(Dataset content):
(** * A shallow embedding of the retrieval pipeline

    The development follows the Python sources module by module:
    [models.py], [document_processor.py], [vector_store.py],
    [web_search.py], [llm_provider.py] and [core.py].

    Conventions.
    - A Python [str] is a Rocq [string]; a character stands for the code
      point of the same number, so the texts covered are those over the
      code points below 256.  [isspace] and [lower] are Python's, cut down
      to that range.
    - A Python [int] is a [Z]; list indices that the code obtains from
      [enumerate] or [len] are [nat].
    - A Python [float] is a binary64 value of [SpecFloat].
    - A call that may raise returns an [outcome]; the exceptions that the
      collaborators raise are instances of Python's [Exception] class,
      the ones an [except Exception] clause (and a bare [except])
      catches.  Exceptions of the other classes ([base_exn]) come to a
      running call from outside; [Core.call_ask_question] takes them as
      an input.
    - Third-party collaborators (the embedding index, the encoder, the two
      search engines, the converters, the chat model, the file system) are
      fields of environment records: what they answer is an input of the
      model, what the repository does with the answer is the model. *)

From Stdlib Require Import ZArith List String Ascii Lia Bool.
From Stdlib Require Import Floats.SpecFloat.
From stdpp Require Import base list strings gmap pretty sorting.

(Exercise objective): Would you give again, word for word, every line from the one with "From Stdlib Require Import ZArith" through the final line of the listing above?

(Exercise output):
From Stdlib Require Import ZArith List String Ascii Lia Bool.
From Stdlib Require Import Floats.SpecFloat.
From stdpp Require Import base list strings gmap pretty sorting.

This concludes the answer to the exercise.